__WHAT THE EXERCISE ASKS__
Copy, from the entries below, each line in which the string "with" appears.

(Data extracted from a collection)
——

(** * PANOC inner solver: a shallow embedding of [panoc.cpp]

    The development follows [src/src/src/panoc.cpp]: the helper kernels of
    namespace [detail] first, then [PANOCSolver::operator()] cut into the
    stages of its main loop.  The scalar type [real_t] comes from a header that
    is not part of the sources, so it is an interface ([RealT]); IEEE binary64
    is one instance of it and exact rational arithmetic another. *)

From Stdlib Require Import List ZArith Bool Lia Floats Reals Lra QArith Qabs Qreals.
Import ListNotations.

Set Implicit Arguments.
Set Warnings "-notation-for-abbreviation".

(** ** The scalar type *)

(** [real_t] with the operations [panoc.cpp] applies to it.  Comparisons are
    boolean, as in C++: [a > b] is [ltb b a] and [a >= b] is [leb b a]. *)
Class RealT : Type := {
  real_t : Type;
  r_zero : real_t;                       (* literal 0 *)
  r_one : real_t;                        (* literal 1 *)
  r_two : real_t;                        (* literal 2 *)
  r_half : real_t;                       (* literal 0.5 *)
  r_epsilon : real_t;                    (* std::numeric_limits<real_t>::epsilon() *)
  r_add : real_t -> real_t -> real_t;
  r_sub : real_t -> real_t -> real_t;
  r_mul : real_t -> real_t -> real_t;
  r_div : real_t -> real_t -> real_t;
  r_neg : real_t -> real_t;
  r_abs : real_t -> real_t;
  r_sqrt : real_t -> real_t;
  r_fmax : real_t -> real_t -> real_t;   (* std::fmax *)
  r_fmin : real_t -> real_t -> real_t;   (* std::fmin *)
  r_ltb : real_t -> real_t -> bool;      (* operator< *)
  r_leb : real_t -> real_t -> bool;      (* operator<= *)
  r_isfinite : real_t -> bool;           (* std::isfinite *)
  r_isnan : real_t -> bool               (* x != x *)
}.

Declare Scope rt_scope.
Delimit Scope rt_scope with rt.
Infix "+" := r_add : rt_scope.
Infix "-" := r_sub : rt_scope.
Infix "*" := r_mul : rt_scope.
Infix "/" := r_div : rt_scope.
Notation "- x" := (r_neg x) : rt_scope.
Infix "<?" := r_ltb : rt_scope.
Infix "<=?" := r_leb : rt_scope.

(** Termination classification, [solverstatus.hpp]. *)
Inductive SolverStatus : Type :=
  | Converged
  | MaxIter
  | MaxTime
  | NotFinite
  | Interrupted.

Section Kernels.
Context {RT : RealT}.
Local Open Scope rt_scope.

(** ** Dense vectors ([vec], an Eigen column vector) *)

Definition vec : Type := list real_t.

(** Coefficient-wise binary operation; Eigen asserts that the sizes agree,
    here the longer vector is cut. *)
Fixpoint binaryExpr (op : real_t -> real_t -> real_t) (a b : vec) : vec :=
  match a, b with
  | ai :: a', bi :: b' => op ai bi :: binaryExpr op a' b'
  | _, _ => []
  end.

Definition vadd : vec -> vec -> vec := binaryExpr r_add.
Definition vsub : vec -> vec -> vec := binaryExpr r_sub.
Definition vdiv : vec -> vec -> vec := binaryExpr r_div.
Definition scale (c : real_t) (v : vec) : vec := map (fun vi => c * vi) v.
Definition scale_r (v : vec) (c : real_t) : vec := map (fun vi => vi * c) v.
Definition cwiseAbs (v : vec) : vec := map r_abs v.

(** Eigen's scalar maximum, [(a < b) ? b : a]. *)
Definition maxi (a b : real_t) : real_t := if a <? b then b else a.
Definition cwiseMax (v : vec) (c : real_t) : vec := map (fun vi => maxi vi c) v.

Definition dot (a b : vec) : real_t :=
  fold_left r_add (binaryExpr r_mul a b) r_zero.
Definition squaredNorm (v : vec) : real_t := dot v v.
Definition norm (v : vec) : real_t := r_sqrt (squaredNorm v).
Definition hasNaN (v : vec) : bool := existsb r_isnan v.

(** Modelled from the spec: [vec_util::norm_inf] of [vec.hpp], the infinity
    norm of section 4.2, as the largest absolute coefficient; the scan starts
    from the first coefficient and keeps the larger one. *)
Definition norm_inf (v : vec) : real_t :=
  match v with
  | [] => r_zero
  | v0 :: v' => fold_left (fun res vi => maxi res (r_abs vi)) v' (r_abs v0)
  end.

(** ** Boxes and projections ([box.hpp]) *)

Record Box : Type := { lowerbound : vec; upperbound : vec }.

(** Modelled from the spec: [project] of [box.hpp], "box projection via
    componentwise clamp" (section 4.2). *)
Definition project (v : vec) (box : Box) : vec :=
  binaryExpr r_fmin (binaryExpr r_fmax v (lowerbound box)) (upperbound box).

(** Modelled from the spec: [projecting_difference] of [box.hpp],
    [v - project v D] (section 4.2). *)
Definition projecting_difference (v : vec) (box : Box) : vec :=
  vsub v (project v box).

(** ** The problem oracle ([Problem]) *)

Record Problem : Type := {
  p_n : nat;
  p_m : nat;
  p_C : Box;
  p_D : Box;
  p_f : vec -> real_t;
  p_grad_f : vec -> vec;
  p_g : vec -> vec;
  p_grad_g : vec -> vec -> vec
}.

(** ** namespace detail *)

(** Lines 41-44: the loop [for (unsigned i = 0; i < p.m; ++i)], [m] passes
    from the coefficients [ŷ] and [Σ] on.  A pass adds [ŷ(i) * Σ(i) * ŷ(i)] to
    [dᵀŷ] and overwrites [ŷ(i)] with [Σ(i) * ŷ(i)]; the coefficients from
    [p.m] on are not touched.  The source indexes out of range when [p.m]
    exceeds the size of [ŷ] or of [Σ]; here the loop ends there. *)
Fixpoint weigh (m : nat) (ŷ Σ : vec) (dᵀŷ : real_t) : real_t * vec :=
  match m, ŷ, Σ with
  | S m', ŷi :: ŷ', Σi :: Σ' =>
      let '(dᵀŷ', w) := weigh m' ŷ' Σ' (dᵀŷ + ŷi * Σi * ŷi) in
      (dᵀŷ', Σi * ŷi :: w)
  | _, _, _ => (dᵀŷ, ŷ)
  end.

(** Lines 27-49. *)
Definition calc_ψ_ŷ (p : Problem) (x y Σ : vec) : real_t * vec :=
  let gx := p_g p x in
  let ζ := vadd gx (vdiv y Σ) in
  let d := projecting_difference ζ (p_D p) in
  let '(dᵀŷ, ŷ) := weigh (p_m p) d Σ r_zero in
  (p_f p x + r_half * dᵀŷ, ŷ).

(** Lines 52-62. *)
Definition calc_grad_ψ_from_ŷ (p : Problem) (x ŷ : vec) : vec :=
  vadd (p_grad_f p x) (p_grad_g p x ŷ).

(** Lines 68-81. *)
Definition calc_ψ_grad_ψ (p : Problem) (x y Σ : vec) : real_t * vec :=
  let '(ψ, work_m) := calc_ψ_ŷ p x y Σ in
  (ψ, calc_grad_ψ_from_ŷ p x work_m).

(** Lines 85-106. *)
Definition calc_grad_ψ (p : Problem) (x y Σ : vec) : vec :=
  let ζ := vadd (p_g p x) (vdiv y Σ) in
  let d := projecting_difference ζ (p_D p) in
  let work_m := binaryExpr r_mul Σ d in
  vadd (p_grad_f p x) (p_grad_g p x work_m).

(** Lines 110-125: returns [(ẑ, err_z)]. *)
Definition calc_ẑ (p : Problem) (x_hat y Σ : vec) : vec * vec :=
  let gx := p_g p x_hat in
  let ζ := vadd gx (vdiv y Σ) in
  let ẑ := project ζ (p_D p) in
  (ẑ, vsub gx ẑ).

(** Lines 137-159 (the source writes the name with a circumflex on
    its last letter), the branch that is compiled ([if (0)] discards the naive
    one): returns [(x_hat, p)] and the progress flag. *)
Definition calc_x_hat (prob : Problem) (γ : real_t) (x grad_ψ : vec)
  : vec * vec * bool :=
  let p := binaryExpr r_fmin
             (binaryExpr r_fmax (scale (- γ) grad_ψ)
                (vsub (lowerbound (p_C prob)) x))
             (vsub (upperbound (p_C prob)) x) in
  let x_hat := vadd x p in
  let norm_quot := r_sqrt (squaredNorm p / squaredNorm x) in
  (x_hat, p, r_epsilon <? norm_quot).

(** The naive form the source keeps under [if (0)], for comparison. *)
Definition calc_x_hat_naive (prob : Problem) (γ : real_t) (x grad_ψ : vec)
  : vec * vec :=
  let x_hat := project (vsub x (scale γ grad_ψ)) (p_C prob) in
  (x_hat, vsub x_hat x).

(** The step with the minimum inside the maximum,
    [max (xₗ − x) (min (−γ ∇ψ) (xᵤ − x))], the order in which the specification
    writes the fused form; the source takes the maximum first. *)
Definition fused_step_listed (prob : Problem) (γ : real_t) (x grad_ψ : vec)
  : vec :=
  binaryExpr r_fmax (vsub (lowerbound (p_C prob)) x)
    (binaryExpr r_fmin (scale (- γ) grad_ψ) (vsub (upperbound (p_C prob)) x)).

(** Lines 163-170. *)
Definition calc_error_stop_crit (pₖ : vec) (γ : real_t) (grad_hat_ψₖ grad_ψₖ : vec)
  : real_t :=
  let err := vadd (scale (r_one / γ) pₖ) (vsub grad_hat_ψₖ grad_ψₖ) in
  norm_inf err.

End Kernels.

(** ** Solver parameters, statistics and collaborators ([panoc.hpp], [lbfgs.hpp]) *)

Section Solver.
Context {RT : RealT}.
Local Open Scope rt_scope.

——

__WRITTEN SOLUTION__
(** [real_t] with the operations [panoc.cpp] applies to it.  Comparisons are
Delimit Scope rt_scope with rt.
  match a, b with
  match v with
    [dᵀŷ] and overwrites [ŷ(i)] with [Σ(i) * ŷ(i)]; the coefficients from
  match m, ŷ, Σ with
(** Lines 137-159 (the source writes the name with a circumflex on
(** The step with the minimum inside the maximum,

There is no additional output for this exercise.